- _Action item_
In the entries below, find the lines that contain the word "with" and copy them.

Stored items:
Lemma dispatch_inv_same kinds k st st' :
  k ∉ kinds → dispatch_inv (k :: kinds) st → st'.(admission) = st.(admission) →
  st'.(dispatches) = st.(dispatches) → st'.(dispatch_kinds) = st.(dispatch_kinds) →
  st'.(selector).(weights) = st.(selector).(weights) →
  (∀ j, 0 ≤ st'.(selector).(deficits) j) →
  dispatch_inv kinds st'.
Proof.
  intros Hk ((Hwf & Hw & Hd & Hdom & Hrun) & Hg & Hp & Hids) Ea Ed Ek Ew Hd'.
  unfold dispatch_inv, sched_inv. rewrite Ea, Ed, Ek, Ew. split_and!; try done.
  - rewrite promised_cons in Hg. pose proof (count_nonneg k selected). lia.
  - intros j Hj. apply Hp. by right.
  - intros id Hid. destruct (Hids id Hid) as [?|(j & n & jobs & Hj & ? & ?)]; [by left|].
    right. exists j, n, jobs. split_and!; [|done..]. intros ?. apply Hj. by right.
Qed.

Lemma dispatch_kind_ok kinds k st :
  k ∉ kinds → dispatch_inv (k :: kinds) st →
  match dispatch_kind now claim_batches claim selected st k with
  | Ok st' => dispatch_inv kinds st'
  | Err e => e.(code) = SchedulerCorrupt
  end.
Proof.
  intros Hk Hinv. unfold dispatch_kind. set (n := Z.min _ _).
  destruct (decide (n > 0)) as [Hn|]; [|eapply dispatch_inv_same; [done|apply Hinv|done..|apply Hinv]].
  destruct (claim k (u32_saturate n)) as [jobs|e] eqn:Hc.
  - destruct (Hclaim _ _ _ Hc) as (Hlen & Hnd & Hfresh & Hdisj).
    assert (Hlen' : Z.of_nat (length jobs) ≤ count k selected).
    { unfold u32_saturate in Hlen. subst n. lia. }
    destruct (decide (jobs = [])) as [->|Hne].
    { eapply dispatch_inv_same; [done|apply Hinv|done..|].
      apply refund_deficits, Hinv. }
    destruct Hinv as ((Hwf & Hw & Hd & Hdom & Hrun) & Hg & Hp & Hids).
    rewrite reserve_spec by (done || lia).
    assert (Hpk := Hp k ltac:(left)). rewrite promised_cons in Hg.
    pose proof (promised_nonneg selected kinds).
    rewrite decide_True by lia.
    set (st0 := scheduler_run _ _ _ _ _ _ _).
    destruct (spawn_all k st0 jobs) as (Ha & Hs & Hd' & Hi & Hr); [done| |done|].
    { intros id Hid Hin. destruct (Hids id Hin) as [Hu|(j & m & js & Hj & Hjs & Hidj)].
      - by eapply Hfresh.
      - apply (Hdisj j m js) in Hid; [done| |done]. intros ->. apply Hj. left. }
    set (st' := foldl _ _ _) in *. clearbody st'.
    assert (Hfly : ∀ j, st'.(admission).(pool_in_flight) j = running j st'.(dispatch_kinds)).
    { intros j. rewrite Hr, Ha. cbn. rewrite <-Hrun. case_decide as Hjk.
      - subst j. by rewrite fn_lookup_insert.
      - rewrite fn_lookup_insert_ne by congruence. lia. }
    split_and!.
    + split_and!; [|by rewrite Hs|by rewrite Hs; apply refund_deficits|done|done].
      rewrite Ha. subst st0. cbn [admission].
      pose proof (reserve_wf st.(admission) k (Z.of_nat (length jobs)) Hwf ltac:(lia)) as Hwf'.
      rewrite reserve_spec, decide_True in Hwf' by (done || lia). exact Hwf'.
    + rewrite Ha. cbn. lia.
    + intros j Hj. rewrite Ha. cbn. rewrite fn_lookup_insert_ne by (by intros ->).
      apply Hp. by right.
    + intros id. rewrite Hi. intros [Hid|Hid].
      * right. by exists k, (u32_saturate n), jobs.
      * destruct (Hids id Hid) as [?|(j & m & js & Hj & ? & ?)]; [by left|].
        right. exists j, m, js. split_and!; [|done..]. intros ?. apply Hj. by right.
  - destruct (decide (e.(code) = SchedulerCorrupt)); [done|].
    unfold pool_failed. destruct (permanent_for k e.(code)); [|destruct (fail _ _ _)];
      (eapply dispatch_inv_same; [done|apply Hinv|done..|apply Hinv]).
Qed.

Lemma dispatch_kinds_in_ok kinds st :
  NoDup kinds → dispatch_inv kinds st →
  match dispatch_kinds_in now claim_batches claim selected kinds st with
  | Ok st' => dispatch_inv [] st'
  | Err e => e.(code) = SchedulerCorrupt
  end.
Proof.
  revert st. induction kinds as [|k kinds IH]; intros st Hnd Hinv; [done|].
  apply NoDup_cons in Hnd as [Hk Hnd]. cbn [dispatch_kinds_in].
  pose proof (dispatch_kind_ok kinds k st Hk Hinv) as Hstep.
  destruct (dispatch_kind _ _ _ _ _ _) as [st'|e]; [by apply IH|done].
Qed.
End safety.

Lemma select_deficits_nonneg s ready p n :
  (∀ k, 0 ≤ s.(deficits) k) → ∀ k, 0 ≤ (select s ready p n).1.(deficits) k.
Proof.
  revert s p. induction n as [|n IH]; intros s p Hd; [done|]. cbn [select].
  pose proof (select_step_deficits_nonneg s ready p Hd) as Hd'.
  destruct (select_step s ready p) as [s' [[k p']|]]; [|done].
  specialize (IH s' p' Hd'). by destruct (select s' ready p' n).
Qed.

(** A selection leaves what it promises free. *)
Lemma select_dispatch_inv claim ready st sel selected :
  sched_inv st → available_global st.(admission) > 0 →
  select st.(selector) ready (available_pools st.(admission))
    (Z.to_nat (available_global st.(admission))) = (sel, selected) →
  dispatch_inv claim st.(dispatches) selected ALL
    (scheduler_run st.(admission) sel st.(backoff) st.(pools) st.(published)
       st.(dispatches) st.(dispatch_kinds)).
Proof.
  intros Hinv Hpos Hsel. pose proof Hinv as (Hwf & Hw & Hd & Hdom & Hrun).
  pose proof (select_weights ready st.(selector) (available_pools st.(admission))
    (Z.to_nat (available_global st.(admission)))) as Hw'.
  pose proof (select_deficits_nonneg st.(selector) ready (available_pools st.(admission))
    (Z.to_nat (available_global st.(admission))) Hd) as Hd'.
  destruct (select_bounded ready st.(selector) (available_pools st.(admission))
    (Z.to_nat (available_global st.(admission)))) as [Hc Hl].
  { intros k. apply u64_saturate_range. }
  rewrite Hsel in *. cbn [fst snd] in *.
  split_and!; [split_and!; cbn; [done|by rewrite Hw'|done..]| | |by left].
  - cbn [admission]. change (promised selected ALL) with (pool_sum (λ k, count k selected)).
    rewrite pool_sum_count. destruct Hwf as (? & _ & _ & ? & _).
    unfold available_global, u64_saturate in *. cbn. lia.
  - intros k _. specialize (Hc k). destruct Hwf as (_ & Hcap & _ & _ & Hfly).
    specialize (Hfly k). unfold available_pools, u64_saturate in Hc. cbn. lia.
Qed.
(** A batch that a claim hands out is held. *)
Lemma claims_db_holds instance_id gen (gen_inj : ∀ i j, gen i = gen j → i = j) now cs db k cid c :
  servable gen now 0 cs db → queue_core (claims_db gen now 0 cs db) → cs !! k = Some (cid, c) →
  holds (claims_db gen now 0 cs db) (claimed_batch instance_id (gen k) cid c (due db now c)).
Proof.
  intros Hs Hc' Hk. assert (Hc := stmt_inv_core _ _ (sv_inv _ _ _ _ _ Hs)).
  exists (new_batch now cid c (length (due db now c))).
  split; [by apply (claims_db_batch gen gen_inj now 0 cs db k)|].
  split; [done|]. split; [done|]. split; [done|]. split.
  { destruct (tab_consumers _ (proj1 (sv_inv _ _ _ _ _ Hs))) as [Hok _].
    pose proof (sv_rows _ _ _ _ _ Hs) as Hrows. rewrite Forall_forall in Hrows.
    destruct (Hrows (cid, c)) as [Hrow _]; [by eapply list_elem_of_lookup_2|]. by apply (Hok cid). }
  cbn. rewrite <-list_fmap_compose. cbn.
  apply NoDup_Permutation; [by apply rows_ids_NoDup|by apply due_ids_NoDup|]. intros i.
  rewrite !list_elem_of_fmap. split.
  - intros (x & -> & [Hcl Hx]%list_elem_of_filter).
    destruct (claims_db_origin gen gen_inj now 0 cs db x Hs Hx) as [Hx0|(k' & cid' & c' & m & Hk' & Hm & ->)].
    + exfalso. assert (He := fresh_batch_empty db (gen k) Hc (sv_fresh _ _ _ _ _ Hs k (Nat.le_0_l k))).
      by apply (proj1 (affected_0 _ _) He x).
    + injection Hcl as ->%gen_inj. rewrite Hk in Hk'. injection Hk' as -> ->. by exists m.
  - intros (m & -> & Hm). exists (claim_row (gen k) cid c.(consumer_generation) m). split; [done|].
    apply list_elem_of_filter. split; [done|]. by apply (claims_db_claimed gen gen_inj now 0 cs db k).
Qed.

(** A held batch stays held as it is under every call that does not settle it. *)
Lemma holds_call instance_id sha256 id_text c db b :
  queue_wf db → holds db b → call_ok c db → ¬ settles_batch b.(b_id) c →
  holds (run_call instance_id sha256 id_text c db) b.
Proof.
  intros Hwf (r & Hr & Hq & Hcon & Hgen & Hbound & Hperm) Hok Hns.
  assert (Hinv : stmt_inv (tracking b.(b_id) (r, rows_of b.(b_id) db)) db).
  { by apply tracking_stmt. }
  eapply (run_call_stmt instance_id sha256 id_text) in Hinv; [|done| |done].
  - apply tracking_stmt in Hinv as (_ & Hr' & Hrows). exists r. by rewrite Hr', Hrows.
  - intros b' Hb'. cbn. rewrite decide_False; [done|]. by intros ->.
Qed.

(** One call that does not settle the batch [b]. *)
Definition call_besides instance_id sha256 id_text (b : N) (db db' : QueueDb) : Prop :=
  ∃ c, call_ok c db ∧ ¬ settles_batch b c ∧ db' = run_call instance_id sha256 id_text c db.

(** A claimed batch is exclusive.  From the claim that hands it out until it is
    completed or the process restarts, any sequence of calls, including claims,
    completions of other batches, sweeps, purges and promotions, leaves its row and
    exactly its messages claimed under it. *)
Theorem claimed_batch_exclusive instance_id sha256 id_text gen now limit after db db1 db2 bs b :
  queue_wf db → 1 ≤ limit → (∀ i j, gen i = gen j → i = j) →
  (∀ i, db.(batches) !! gen i = None) → messages_convert db.(messages) →
  claim_queue_batches instance_id gen now limit after db = (db1, Ok bs) → b ∈ bs →
  rtc (call_besides instance_id sha256 id_text b.(b_id)) db1 db2 → holds db2 b.
Proof.
  intros Hwf Hlimit Hinj Hfresh Hatt Hrun Hb Hcalls.
  assert (Hwf1 : queue_wf db1).
  { apply queue_wf_stmt. replace db1 with (claim_queue_batches instance_id gen now limit after db).1
      by by rewrite Hrun. apply keeps_claim; [done|]. by apply queue_wf_stmt. }
  assert (Hh : holds db1 b).
  { rewrite claim_queue_batches_run in Hrun by done. injection Hrun as <- <-.
    apply elem_of_lookup_imap in Hb as (k & [cid c] & -> & Hk).
    apply claims_db_holds; [done|by apply served_servable|apply Hwf1|done]. }
  revert Hwf1 Hh. clear -Hcalls.
  induction Hcalls as [|db1 db2 db3 (c & Hok & Hns & ->) _ IH]; intros Hwf Hh; [done|].
  apply IH; [|by apply holds_call]. apply queue_wf_stmt, run_call_stmt; try done. by apply queue_wf_stmt.
Qed.

Definition ex_claim : QueueDb * result PlatformError (list ClaimedQueueBatch) :=
  claim_queue_batches 7 ex_batch_gen 1000 5 None ex_db.
Definition ex_batch : ClaimedQueueBatch := claimed_batch 7 200 50 ex_consumer (take 2 ex_db.(messages)).
Definition ex_swept : QueueDb := (sweep_queue_retention 70000 10 1000 ex_claim.1).1.

Lemma claimed_batch_exclusive_witness : holds ex_swept ex_batch.
Proof.
  apply (claimed_batch_exclusive 7 ex_sha256 ex_id_text ex_batch_gen 1000 5 None ex_db ex_claim.1
           ex_swept [ex_batch] ex_batch).
  - apply ex_db_wf.
  - done.
  - apply ex_batch_gen_inj.
  - intros i. vm_compute. done.
  - apply (bool_decide_unpack (messages_convert ex_db.(messages))). vm_compute. done.
  - vm_compute. done.
  - left.
  - apply rtc_once. exists (CallSweep 70000 10 1000). split_and!; [done|intros []|done].
Defined.

(** ** The settlement of one message *)

Definition static_columns (r : QueueRow) : Z * Z * SchedulerQueueState * QueueConfig :=
  (r.(lifecycle_generation), r.(config_generation), r.(q_state), r.(config)).

(** What the settlement of [m] leaves alone. *)
Record frame (m : Message) (db db' : QueueDb) : Prop := {
  fr_rows : ∀ x, x ∈ db.(messages) → x.(seq) ≠ m.(seq) → x ∈ db'.(messages);
  fr_ids : ∀ x, x ∈ db'.(messages) → x ∈ db.(messages) ∨ x.(msg_id) = m.(msg_id);
  fr_pending : ∀ i, i ≠ m.(msg_id) → db'.(dlq_pending) !! i = db.(dlq_pending) !! i;
  fr_batches : db'.(batches) = db.(batches);
  fr_operations : db'.(operations) = db.(operations);
  fr_consumers : db'.(consumers) = db.(consumers);
  fr_queues : ∀ q, static_columns <$> db'.(queues) !! q = static_columns <$> db.(queues) !! q;
}.

Definition gone (db : QueueDb) (m : Message) : Prop := m.(msg_id) ∉ msg_id <$> db.(messages).

(** The attempt that a delivery of [m] counts as. *)
Definition next_attempt (m : Message) : Z := u16_saturate (m.(attempts) + 1).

- _Answer to this exercise_
  match dispatch_kind now claim_batches claim selected st k with
  match dispatch_kinds_in now claim_batches claim selected kinds st with
  - cbn [admission]. change (promised selected ALL) with (pool_sum (λ k, count k selected)).
  { apply queue_wf_stmt. replace db1 with (claim_queue_batches instance_id gen now limit after db).1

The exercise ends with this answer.